BitKeep has been the victim of a massive hack
This is how Kevin Como, CEO of BitKeep, described the cyberattack. The cryptocurrency wallet, he said, was the victim of a “large-scale hack.” According to the team, the attackers distributed fraudulent versions of the wallet app.
Hackers injected malicious code into an Android app package (.APK) file. This allowed them to steal users’ private keys and easily move their cryptocurrencies. Initial investigations show that all the stolen funds were transferred to two addresses.
Fraudulent apps were downloaded from phishing sites. Hackers have cracked version 7.2.9 of the Android Application Package (.APK) file. Fake apps are only those that are downloaded outside of Google Play, Apple App Store or Google Chrome Web Store.
Transfer funds to a legitimate crypto wallet
PeckShield, a blockchain security firm, and OKLink, a multi-chain blockchain explorer, were investigating the incident. They managed to establish the source of the stolen funds. These are BNB Chain, Ethereum, TRON and Polygon.

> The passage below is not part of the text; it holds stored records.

(** The path of the runtime profile that project.json selects, [None] without a project. *)
Definition selected_runtime_path (root : PathBuf) : Sup (option (option PathBuf)) :=
  let project_path := path_join root "config/project.json" in
  let^ text := fs_read_to_string project_path in
  match parse_text text with
  | None => pure None
  | Some project =>
      let project_root := unwrap_or (path_parent project_path) root in
      match filter_opt (fun value => negb (is_blank value)) (get_str "activeSiteConfig" project) with
      | Some site_reference =>
          let^ site_path := resolve_config_reference root project_root (trim site_reference) in
          let^ text := fs_read_to_string site_path in
          match parse_text text with
          | None => pure (Some None)
          | Some site =>
              match get_str "runtimeProfile" site with
              | None => pure (Some None)
              | Some runtime =>
                  let base := unwrap_or (path_parent site_path) project_root in
                  let^ p := resolve_config_reference root base (trim runtime) in
                  pure (Some (Some p))
              end
          end
      | None =>
          match filter_opt (fun value => negb (is_blank value)) (get_str "activeRuntimeProfile" project) with
          | None => pure (Some None)
          | Some value =>
              let^ p := resolve_config_reference root project_root (trim value) in
              pure (Some (Some p))
          end
      end
  end.

Definition hash_is (expected content : string) : bool := eq_ignore_ascii_case expected (sha256_hex content).

(** The arms of [configured_acquisition_mode], by the state of the marker. *)
Definition fenced_mode (commit_path : PathBuf) (commit : Value) (committed_mode profile_mode runtime_bytes : string)
    : Sup (Result string string) :=
  let fence_matches_previous :=
    is_some_and (marker_hash commit) (fun value => hash_is value runtime_bytes) && (committed_mode == profile_mode) in
  let updated_at := marker_updated_at commit in
  if negb fence_matches_previous then pure (Ok committed_mode)
  else
    let^ millis := unix_time_millis in
    if sat_sub millis updated_at <? RUNTIME_MODE_STALE_FENCE_MILLIS then pure (Ok committed_mode)
    else
      let^ recovered_at := unix_time_millis in
      let recovered := set_field "recoveryReason" (JString "stale-fence-profile-unchanged")
        (set_field "recoveredAt" (JString (dec recovered_at)) (set_field "state" (JString "committed") commit)) in
      let^ written := write_supervisor_bytes_atomic commit_path (json_pretty recovered) in
      match written with
      | Err error => pure (Err ("运行模式围栏恢复失败，监督器保持已应用模式：" +:+ error))
      | Ok _ => pure (Ok committed_mode)
      end.

Definition committed_mode_of (commit : Value) (committed_mode profile_mode runtime_bytes : string) : Result string string :=
  match marker_hash commit with
  | None => Err "运行模式提交记录缺少有效 profileSha256，监督器保持已应用模式"
  | Some expected_hash =>
      if negb (hash_is expected_hash runtime_bytes) || (committed_mode != profile_mode)
      then Err "运行模式提交记录与当前 profile 不一致，监督器保持已应用模式"
      else Ok committed_mode
  end.

Definition ready_mode (commit : Value) (committed_mode profile_mode runtime_bytes : string) : Sup (Result string string) :=
  match marker_hash commit with
  | None => pure (Err "运行模式就绪记录缺少有效 profileSha256，监督器保持已应用模式")
  | Some expected_hash =>
      if negb (hash_is expected_hash runtime_bytes) || (committed_mode != profile_mode)
      then pure (Err "运行模式就绪记录与当前 profile 不一致，监督器保持已应用模式")
      else
        match get_mode "previousAcquisitionMode" commit with
        | None => pure (Err "运行模式就绪记录缺少 previousAcquisitionMode，监督器保持已应用模式")
        | Some previous_mode =>
            match get_u64 "releaseAfterMillis" commit with
            | None => pure (Err "运行模式就绪记录缺少 releaseAfterMillis，监督器保持已应用模式")
            | Some release_after =>
                let^ millis := unix_time_millis in
                pure (Ok (if millis <? release_after then previous_mode else committed_mode))
            end
        end
  end.

Definition publish_mode (root runtime_path commit_path : PathBuf) (commit : Value) (committed_mode runtime_bytes : string)
    : Sup (Result string string) :=
  match marker_hash commit with
  | None => pure (Err "运行模式发布日志缺少有效 profileSha256，监督器保持已应用模式")
  | Some expected_hash =>
      match get_str "stagedProfile" commit with
      | None => pure (Err "运行模式发布日志缺少 stagedProfile，监督器保持已应用模式")
      | Some staged_relative =>
          let^? staged_path := validated_staged_runtime_profile root staged_relative in
          let^ staged := fs_read staged_path in
          match staged with
          | Err error => pure (Err ("运行模式暂存文件读取失败：" +:+ error_text error))
          | Ok staged_bytes =>
              let^ text := ask text_at in
              match json_parse staged_bytes with
              | None => pure (Err ("运行模式暂存 JSON 无效：" +:+ text))
              | Some staged_value =>
                  if negb (hash_is expected_hash staged_bytes) || (runtime_value_acquisition_mode staged_value != committed_mode)
                  then pure (Err "运行模式暂存文件与发布日志不一致，监督器保持已应用模式")
                  else
                    let^ placed :=
                      if hash_is expected_hash runtime_bytes then pure (Ok tt)
                      else write_supervisor_bytes_atomic runtime_path staged_bytes in
                    match placed with
                    | Err error => pure (Err ("运行模式故障恢复发布 profile 失败，监督器保持已应用模式：" +:+ error))
                    | Ok _ =>
                        match get_mode "previousAcquisitionMode" commit with
                        | None => pure (Err "运行模式发布日志缺少 previousAcquisitionMode，监督器保持已应用模式")
                        | Some previous_mode =>
                            let^ now := unix_time_millis in
                            let^ updated := unix_time_millis in
                            let ready := set_field "updatedAt" (JString (dec updated))
                              (set_field "releaseAfterMillis" (jint (sat_add u64_max now RUNTIME_MODE_RELEASE_DELAY_MILLIS))
                                (set_field "state" (JString "ready") commit)) in
                            let^ written := write_supervisor_bytes_atomic commit_path (json_pretty ready) in
                            match written with
                            | Err error => pure (Err ("运行模式就绪日志发布失败，监督器保持已应用模式：" +:+ error))
                            | Ok _ => let^ _ := fs_remove_file staged_path in pure (Ok previous_mode)
                            end
                        end
                    end
              end
          end
      end
  end.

“If your funds are stolen, the app you download or update may be an unknown (unofficial) version that has been hacked,” explains the BitKeep team. Users who have downloaded the fraudulent version of the application are advised to download a legitimate version of the crypto wallet in order to transfer their funds to it.
This attack comes less than three months after the previous attack that resulted in BitKeep losing nearly $1 million worth of BNB (Binance Coin). These incidents serve as a reminder of the risks associated with holding digital assets and the importance of taking steps to protect them.